Noland, himself, just said on the HardFork podcast 2 days ago that they are not detached. They shifted, and after a software upgrade and no follow-up surgery, they are working better than ever. There was a short period of time between when they shifted and the new software update that he had reduced control of his mouse.
Edit:
This is such a garbage journalist. They say that Noland said they detached in a WSJ article, and then they link an article that says nothing about this. I don't know if this is the same Popular Science that used to put out good journalism, but if so, then they really dropped the ball with joirnalist. I get that Elon has done some shitty stuff, but it does nobody any good to just blatantly lie about this. It is easily checked. Think twice before posting stuff from Popular Science.
OP, for the sake of the reputation of this community, you may want to adjust the post title with a misleading warning or something.
An estimated 85-percent of Neuralink’s brain-computer interface (BCI) implant threads connected to the first human patient’s motor cortex are now completely detached and his brain has shifted inside his skull up to three times what the company expected, volunteer Noland Arbaugh told The Wall Street Journal on Monday.
You don't address this claim from the article. You just say they've compensated with software.
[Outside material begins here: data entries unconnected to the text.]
Lemma machine_pass_written_back o key :
  wpM (replies o) any_call (MachineController.Reconcile key) [] tt
    (fun oa _ h' => machine_written_back o key oa h').
Proof.
  unfold MachineController.Reconcile, clientFromSecret, takeOwnership, NewMachine, NewCluster.
  repeat lazymatch goal with |- wpM _ _ (with_deferred _ _) _ _ _ => fail | _ => go_step end; try done.
  all: first
    [ apply machine_closes; [solve_unwritten|in_trace]
    | ends_early; try done ].
  all: split; [done|].
  - right. exists a. split; [in_trace|]. right. exists c. split; [in_trace|]. right. eexists.
    split; [in_trace|done].
  - right. exists a. split; [in_trace|]. right. exists c. split; [in_trace|]. left. eexists. in_trace.
  - right. exists a. split; [in_trace|]. left. in_trace.
  - left. eexists. split; [in_trace|done].
Qed.

End written_back.

(** ** A cluster becomes ready *)

Section ready.
Context `{SDK : ScwSDK} `{K8S : K8sLib} `{LAWS : !K8sLaws}.

Abbreviation free := (safe any_resp any_call).

Definition sc_Ready (c : ClusterScope) : bool := scst_Ready (sc_Status (cs_ScalewayCluster c)).
Definition sc_Network (c : ClusterScope) : option NetworkStatus :=
  scst_Network (sc_Status (cs_ScalewayCluster c)).

(** The metadata with the finalizer. *)
Definition protected_meta (c : ClusterScope) : ObjectMeta :=
  (AddFinalizer (sc_ObjectMeta (cs_ScalewayCluster c)) ClusterFinalizer).1.

Lemma protected_meta_in c : ClusterFinalizer ∈ om_Finalizers (protected_meta c).
Proof. apply AddFinalizer_in. Qed.

(** What a pass over [c0] keeps until the load balancer is published. *)
Definition in_progress (c0 c : ClusterScope) : Prop :=
  cs_Spec c = cs_Spec c0 /\ sc_Ready c = sc_Ready c0 /\
  scst_FailureDomains (sc_Status (cs_ScalewayCluster c)) = FailureDomains c0 /\
  sc_ObjectMeta (cs_ScalewayCluster c) = protected_meta c0 /\
  (ShouldManagePrivateNetwork c0 = false -> sc_Network c = sc_Network c0).

Lemma sg_Reconcile_in_progress c0 : free (in_progress c0) SecurityGroup.Reconcile.
Proof.
  unfold SecurityGroup.Reconcile, SecurityGroup.ensureSecurityGroups,
    SecurityGroup.deleteExtraSecurityGroups, SecurityGroup.ensureInstanceSG,
    SecurityGroup.ensureSGRules. free_auto.
Qed.

Lemma gw_Reconcile_in_progress c0 : free (in_progress c0) Vpcgw.Reconcile.
Proof. unfold Vpcgw.Reconcile, Vpcgw.getOrCreateGateway, Vpcgw.getOrCreateIP. free_auto. Qed.

Lemma getOrCreatePN_in_progress c0 : free (in_progress c0) Vpc.getOrCreatePN.
Proof. unfold Vpc.getOrCreatePN. free_auto. Qed.

Lemma vpc_Reconcile_in_progress c0 : free (in_progress c0) Vpc.Reconcile.
Proof.
  unfold Vpc.Reconcile. apply safe_bind_get_state. intros c Hc.
  assert (ShouldManagePrivateNetwork c = ShouldManagePrivateNetwork c0) as E.
  { destruct Hc as (Es & _). unfold ShouldManagePrivateNetwork, HasPrivateNetwork. by rewrite Es. }
  rewrite E. destruct (ShouldManagePrivateNetwork c0) eqn:Em; cbn [negb]; [|apply safe_ret].
  apply safe_bind; [apply safe_wrapf, getOrCreatePN_in_progress|]. intros pn.
  apply safe_modify. intros c' (Es & Er & Ef & Hf & _). repeat split; try done. by rewrite Em.
Qed.

(** The endpoint is an IPv4 address. *)
Definition has_endpoint (c : ClusterScope) : Prop :=
  exists b, netip_ParseAddr_opt (ep_Host (scs_ControlPlaneEndpoint (cs_Spec c))) = Some (Addr4 b).

Definition unready (c0 c : ClusterScope) : Prop :=
  cs_Spec c = cs_Spec c0 /\ sc_Ready c = sc_Ready c0 /\
  sc_ObjectMeta (cs_ScalewayCluster c) = protected_meta c0.
Lemma reconcileDelete_gone h c :
  leak_wp reconcileDelete h c (fun oa _ h' =>
    oa = Ok no_requeue -> shrinks h h' /\ forall res, belongs c res -> ~ live h' res).
Proof.
  unfold reconcileDelete. go_step. eapply wpM_mono; [apply lb_Delete_gone|].
  intros [[]|e|] ? h1 (-> & S1 & H1); try done.
  go_step. eapply wpM_mono; [apply gw_Delete_gone|].
  intros [[]|e|] ? h2 (-> & S2 & H2); try done.
  go_step. go_step. eapply wpM_mono; [apply vpc_Delete_gone|].
  intros [[]|e|] ? h3 (-> & S3 & H3); [|repeat go_step; done|done].
  go_step. eapply wpM_mono; [apply sg_Delete_gone|].
  intros [[]|e|] ? h4 (-> & S4 & H4); try done.
  repeat go_step. intros _. assert (shrinks h2 h4) as S24 by by transitivity h3.
  split; [transitivity h1; [done|by transitivity h2]|].
  intros res Hres. destruct (H2 eq_refl) as [Hgw Hip].
  destruct res; simpl in Hres; try done; destruct_and?; subst.
  - by apply H4.
  - eapply shrinks_not_live; [|by apply H1]. by transitivity h2.
  - eapply shrinks_not_live; [exact S4|by apply H3].
  - eapply shrinks_not_live; [exact S24|by apply Hgw].
  - eapply shrinks_not_live; [exact S24|by apply Hip].
Qed.

(** Computations that create nothing shrink the ledger. *)
Definition creates_nothing : guarantee := fun _ c => creates c = None.

Lemma wpM_shrinks {S A} (R : rely) (m : GoC S A) (h : trace) s Q :
  wpM R creates_nothing m h s Q ->
  wpM R any_call m h s (fun oa s' h' => shrinks h h' /\ Q oa s' h').
Proof.
  unfold wpM. generalize (m s) as p. intros p. revert h.
  induction p as [[oa s']|c k IH]; intros h; simpl; [done|].
  intros [HG Hk]. split; [done|]. intros r Hr. eapply wp_mono; [by apply IH, Hk|].
  intros h' [oa s'] [Hs HQ]. split; [|done].
  transitivity (h ++ [CEv c r]); [apply shrinks_snoc; [reflexivity|exact HG]|exact Hs].
Qed.

Lemma no_creation_shrinks {S A} (m : GoC S A) h s (Q : outcome A -> S -> trace -> Prop) :
  safe exact_listings creates_nothing (eq s) m ->
  (forall oa h', shrinks h h' -> Q oa s h') -> leak_wp m h s Q.
Proof.
  intros Hm HQ. eapply wpM_mono; [apply wpM_shrinks; by apply Hm|].
  intros oa s' h' [Hs <-]. auto.
Qed.

Lemma gone_step_bind {S A} (m : GoC S A) (k : A -> GoC S unit) h0 h s P :
  safe exact_listings creates_nothing (eq s) m -> shrinks h0 h ->
  (forall a h', shrinks h h' -> leak_wp (k a) h' s (gone_post h0 s P)) ->
  leak_wp (m ≫= k) h s (gone_post h0 s P).
Proof.
  intros Hm Hs Hk. go_step. apply no_creation_shrinks; [done|].
  intros [a|e|] h' Hs'; [by apply Hk|..]; (split_and!; [done|by transitivity h|done]).
Qed.

Ltac quiet_auto := safe_auto;
  try (apply safe_remote; intros ?; reflexivity);
  try (eapply finder_safe; [apply _ | intros ?; reflexivity]).

Lemma ensureLoadBalancerACL_None_quiet m :
  safe exact_listings creates_nothing (eq m) (Instance.ensureLoadBalancerACL None).
Proof. unfold Instance.ensureLoadBalancerACL, FindLoadBalancerFrontendByNames. quiet_auto. Qed.

Lemma deregisterControlPlane_quiet m server :
  safe exact_listings creates_nothing (eq m) (Instance.deregisterControlPlane server).
Proof.
  unfold Instance.deregisterControlPlane, Instance.getMachineIPs,
    Instance.ensureControlPlaneLoadBalancer, FindLoadBalancerBackendByNames. quiet_auto.
Qed.

Lemma inst_Delete_gone h m :
  leak_wp Instance.Delete h m (gone_post h m (fun h' =>
    ~ live h' (RServer (Machine_Zone m) (Machine_Name m)))).
Proof.
  unfold Instance.Delete. do 4 gone_step; [..|by split_and!].
  - apply gone_step_bind; [apply safe_unless_Is, ensureLoadBalancerACL_None_quiet|done|].
    intros _ h1 H1. apply gone_step_bind; [apply deregisterControlPlane_quiet|by transitivity h'|].
    intros _ h2 H2. assert (shrinks h' h2) as S2 by by transitivity h1.
    apply gone_step_bind; [by quiet_auto|by transitivity h'|].
    intros _ h3 H3. assert (shrinks h' h3) as S3 by by transitivity h2.
    apply gone_step_bind; [by quiet_auto|by transitivity h'|].
    intros _ h4 H4. assert (shrinks h' h4) as S4 by by transitivity h3.
    destruct (bool_decide (srv_State x = _)).
    + apply gone_step_bind; [by quiet_auto|by transitivity h'|].
      intros _ h5 H5. assert (shrinks h' h5) as S5 by by transitivity h4.
      assert (shrinks h h5) as S05 by by transitivity h'.
      assert (pinned h5 (RServer (Machine_Zone m) (Machine_Name m)) (srv_ID x)) as Hp
        by by apply (pinned_shrinks h').
      repeat gone_step; kill_units; split_and!; auto with caps; try done.
      intros _. by eapply deleted_not_live.
    + assert (shrinks h h4) as S04 by by transitivity h'.
      assert (pinned h4 (RServer (Machine_Zone m) (Machine_Name m)) (srv_ID x)) as Hp
        by by apply (pinned_shrinks h').
      repeat gone_step; kill_units; split_and!; auto with caps; try done.
      intros _. by eapply deleted_not_live.
  - gone_step. by split_and!.
Qed.
End deletions.
(* ===== verification/MachinePass.v ===== *)
(** * What a pass over a machine asks for and ends with

    The server that a pass creates is the one the spec of the machine describes; the pass
    ends with a ready machine, or says what it waits for. *)

From S2P Require Import Prelude Go Net Prog Sdk Types Cloud Ledger Scope Client.
From S2P Require Import LoadBalancer Instance ClusterController.
From S2P Require MachineController.
From S2P Require Import Simulation NoDuplicates Bringup Teardown Controllers.
#[local] Open Scope caps_scope.

(** ** The server of a machine *)

Section server.
Context `{SDK : ScwSDK} `{K8S : K8sLib}.
Implicit Types (h : trace) (m : MachineScope) (req : CreateServerRequest).

(** The image of the spec, or the one the API found under this label. *)
Definition requested_image h m (image : string) : Prop :=
  let spec := sm_Spec (ms_ScalewayMachine m) in
  if uuid_Parse_ok (sms_Image spec) then image = sms_Image spec
  else ok_ev (GetLocalImageByLabel (sms_Type spec) (Machine_Zone m) (sms_Image spec)) image ∈ h.

(** A security group listed under the name the cluster gives to the group of the spec. *)
Definition requested_group h m (group : option ID) : Prop :=
  match sms_SecurityGroupName (sm_Spec (ms_ScalewayMachine m)) with
  | None => group = None
  | Some name =>
      let sgName := SecurityGroupName (ms_Cluster m) name in
      exists groups g, g ∈ groups /\ isg_Name g = sgName /\ group = Some (isg_ID g) /\
        ok_ev (ListSecurityGroups (Machine_Zone m) (Some sgName) [] []) groups ∈ h
  end.

(** The flexible IP of the machine, found by its tags or created, if it needs one. *)
Definition requested_ip h m (ipID : option ID) : Prop :=
  if NeedsPublicIP m then
    exists ip, ipID = Some (iip_ID ip) /\
      (ok_ev (InstanceListIPs (Machine_Zone m) (Machine_Tags m)) [ip] ∈ h \/
       (ok_ev (InstanceListIPs (Machine_Zone m) (Machine_Tags m)) [] ∈ h /\
        ok_ev (InstanceCreateIP (Machine_Zone m) (Machine_Tags m)) ip ∈ h))
  else ipID = None.

(** The request asks for the server of the spec. *)
Definition server_request h m req : Prop :=
  let spec := sm_Spec (ms_ScalewayMachine m) in
  csr_Zone req = Machine_Zone m /\ csr_Name req = Machine_Name m /\
  csr_CommercialType req = sms_Type spec /\
  csr_DynamicIPRequired req = Some false /\ csr_RoutedIPEnabled req = Some true /\
  requested_image h m (csr_Image req) /\
  requested_group h m (csr_SecurityGroup req) /\
  requested_ip h m (csr_PublicIP req) /\
  (exists volType, ScalewayRootVolumeType spec = Ok volType /\
     csr_Volumes req = [("0"%string, {| vst_Size := rootSize spec; vst_VolumeType := volType;
                                        vst_Boot := Some true |})]) /\
  (exists servers, ok_ev (ListServers (Machine_Zone m) (Some (Machine_Name m))) servers ∈ h /\
     forall server, server ∈ servers -> srv_Name server <> Machine_Name m).

Definition server_calls m : guarantee := fun h call =>
  match call with CreateServer req => server_request h m req | _ => True end.

Abbreviation server_wp m := (wpM any_resp (server_calls m)).

Lemma inst_getOrCreateIP_request m h :
  server_wp m Instance.getOrCreateIP h m (fun oa m' h' => m' = m /\
    match oa with Ok ip => requested_ip h' m (iip_ID <$> ip) | _ => True end).
Proof.
  unfold Instance.getOrCreateIP, requested_ip.
  repeat exec_step ltac:(exact I); to_prop; simplify_eq; try by split.
  all: split; [done|]; match goal with H : NeedsPublicIP _ = _ |- _ => rewrite H end; cbn; try done.
  all: eexists; split; [done|]; first [left; in_trace | right; split; in_trace].
Qed.

Lemma requested_ip_mono h h' m ipID :
  h `prefix_of` h' -> requested_ip h m ipID -> requested_ip h' m ipID.
Proof.
  intros Hp. unfold requested_ip. destruct (NeedsPublicIP m); [|done].
  intros (ip & -> & H). exists ip. split; [done|].
  destruct H as [H|[H1 H2]]; [left|right; split]; by eapply elem_of_prefix.
Qed.

Lemma getOrCreateServer_request m ip h :
  requested_ip h m (iip_ID <$> ip) ->
  server_wp m (Instance.getOrCreateServer ip) h m (fun _ m' _ => m' = m).
Proof.
  intros Hip. unfold Instance.getOrCreateServer.
  repeat exec_step ltac:(first [exact I | idtac]); try done.
  all: destruct_and?; to_prop; unfold server_calls, server_request; cbn; split_and!; try done.
  all: first
    [ eapply requested_ip_mono; [|exact Hip]; by auto 6 with caps
    | eexists; split; [in_trace | by apply names_differ]
    | eexists; split; [eassumption | done]
    | unfold requested_image, requested_group ].
  all: match goal with H : _ = _ |- _ => rewrite H end; try done; try in_trace.
  all: do 2 eexists; split_and!; [eassumption|done|done|in_trace].
Qed.

(** The operations that follow the creation create no server. *)
Lemma inst_rest_request m server :
  safe any_resp (server_calls m) (fun _ => True)
    (pnic ← Instance.getOrCreatePrivateNIC server;
     ips ← Instance.getMachineIPs server pnic;
     _ ← Instance.ensureControlPlaneLoadBalancer ips false;
     _ ← Instance.ensureLoadBalancerACL (mip_External ips);
     _ ← Instance.ensureCloudInit server ips;
     _ ← Instance.ensureServerStarted server;
     setMachine server ips).
Proof.
  unfold Instance.getOrCreatePrivateNIC, Instance.getMachineIPs,
    Instance.ensureControlPlaneLoadBalancer, Instance.ensureLoadBalancerACL,
    Instance.ensureCloudInit, GetRawBootstrapData, Instance.ensureServerStarted, setMachine.
  free_auto.
Qed.

Lemma inst_Reconcile_request m h :
  server_wp m Instance.Reconcile h m (fun _ _ _ => True).
Proof.
  unfold Instance.Reconcile. go_step. eapply wpM_mono; [apply inst_getOrCreateIP_request|].
  intros [ip|e|] m' h1 [-> Hip]; [|done..].
  go_step. eapply wpM_mono; [by apply getOrCreateServer_request|].
  intros [server|e|] m' h2 ->; [|done..].
  eapply safe_wpM; [apply inst_rest_request|done..].
Qed.

(** C23.  Whatever the APIs answer, when a pass over a machine creates a server, no server of
    the name of the machine was listed, and the request asks for the server of the spec: its
    zone, name and commercial type, its image (looked up by label unless it is a UUID), a
    root volume of its size and type, its security group, and the flexible IP of the
    machine, found or created for it, exactly when it needs one. *)
Theorem created_server_matches_spec (o : oracle cloud) (m : MachineScope) t1 req r t2 :
  (runM o [] Instance.Reconcile m).1 = t1 ++ CEv (CreateServer req) r :: t2 ->
  server_request t1 m req.
Proof.
  intros E. destruct (wpM_sound _ _ o _ _ _ _ (admissible_any o) (inst_Reconcile_request m []))
    as (t & Et & Hob & _). rewrite Et in E. apply (Hob t1 _ r t2 E).
Qed.
End server.

(** ** Security groups of clusters with similar names *)

Section collision.
Context `{SDK : ScwSDK} `{K8S : K8sLib}.

Lemma SecurityGroupName_collides (c1 c2 : ClusterScope) p n :
  Cluster_Name c2 = Cluster_Name c1 +:+ "-" +:+ p ->
  SecurityGroupName c1 (p +:+ "-" +:+ n) = SecurityGroupName c2 n.
Proof. unfold SecurityGroupName. intros ->. by rewrite !append_assoc. Qed.

(** The security group of a server is looked up by its name only, and the names of two
    clusters are not separated: a machine of the cluster [X-p] that asks for the group [n]
    gets the group [p-n] of the cluster [X] when the API lists that one. *)
Theorem group_of_another_cluster (o : oracle cloud) (m : MachineScope) (c1 : ClusterScope)
    (p n : string) (group : InstanceSecurityGroup) t1 req r t2 :
  Cluster_Name (ms_Cluster m) = Cluster_Name c1 +:+ "-" +:+ p ->
  sms_SecurityGroupName (sm_Spec (ms_ScalewayMachine m)) = Some n ->
  isg_Name group = SecurityGroupName c1 (p +:+ "-" +:+ n) ->
  (forall h, o h (ListSecurityGroups (Machine_Zone m)
     (Some (SecurityGroupName (ms_Cluster m) n)) [] []) = ROk [group]) ->
  (runM o [] Instance.Reconcile m).1 = t1 ++ CEv (CreateServer req) r :: t2 ->
  csr_SecurityGroup req = Some (isg_ID group).
Proof.
  intros Ec En Eg Ho E.
  destruct (wpM_sound _ _ o _ _ _ _ (admissible_any o) (inst_Reconcile_request m []))
    as (t & Et & Hob & _). pose proof E as E'. rewrite Et in E.
  destruct (Hob t1 _ r t2 E) as (_ & _ & _ & _ & _ & _ & Hg & _).
  unfold requested_group in Hg. rewrite En in Hg.
  destruct Hg as (groups & g & Hin & _ & -> & Hl).
  pose proof (run_answered o [] (Instance.Reconcile m) (Forall_nil_2 _)) as Ha.
  change ((runM o [] Instance.Reconcile m).1) with ((run o [] (Instance.Reconcile m)).1) in E'.
  rewrite E' in Ha. apply Forall_app in Ha as [Ha _].
  rewrite Forall_forall in Ha. destruct (Ha _ Hl) as [h Eh]. rewrite Ho in Eh.
  injection Eh as ->. by apply list_elem_of_singleton in Hin as ->.
Qed.
End collision.

(** ** Why a pass over a machine waits *)

Section waits.
Context `{SDK : ScwSDK} `{K8S : K8sLib}.
Implicit Types (h : trace) (m : MachineScope).

(** IPAM has no address for the private NIC of the server yet. *)
Definition no_private_ip h m : Prop :=
  exists nicID, ok_ev (IPAMListIPs (Cluster_Region (ms_Cluster m)) (cs_ProjectID (ms_Cluster m))
    nicID) [] ∈ h.

(** The errors that make the controller wait have the reason they tell. *)
Definition waits h m (e : error) : Prop :=
  (errors_Is e ErrPrivateIPNotFound = true -> no_private_ip h m) /\
  (errors_Is e ErrBootstrapDataNotReady = true -> m_DataSecretName (ms_Machine m) = None).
The fact still seems to be, at least to me based on what I am reading, that the wires have detached and shifted from their intended locations regardless of what effects that has had.
The guy with the chip in his head talks about this exact thing in the podcast I linked. He said that they did not detach, they just shifted locations. For a little while, his brain mouse was less responsive, but after the update, it is now better than it ever was. He said a lot more, but I don't remember everything. It was really interesting listening to him talk about it. It is nothing like how the article makes it sound. There are no little detached wires floating around inside his brain or anything.
I recommend listening to his interview, it is maybe halfway through the episode if you want to skip ahead. He is absolutely thrilled with the experience so far and said he was absolutely willing to go back in for surgery, but there was no need to.
The article says, "Arbaugh said that Neuralink has told him around 15% of the threads inserted in his brain remain in place." Then says that they did software updates to strengthen the remainder.
Neuralink themselves used the word "detached" "retracted" in their blog.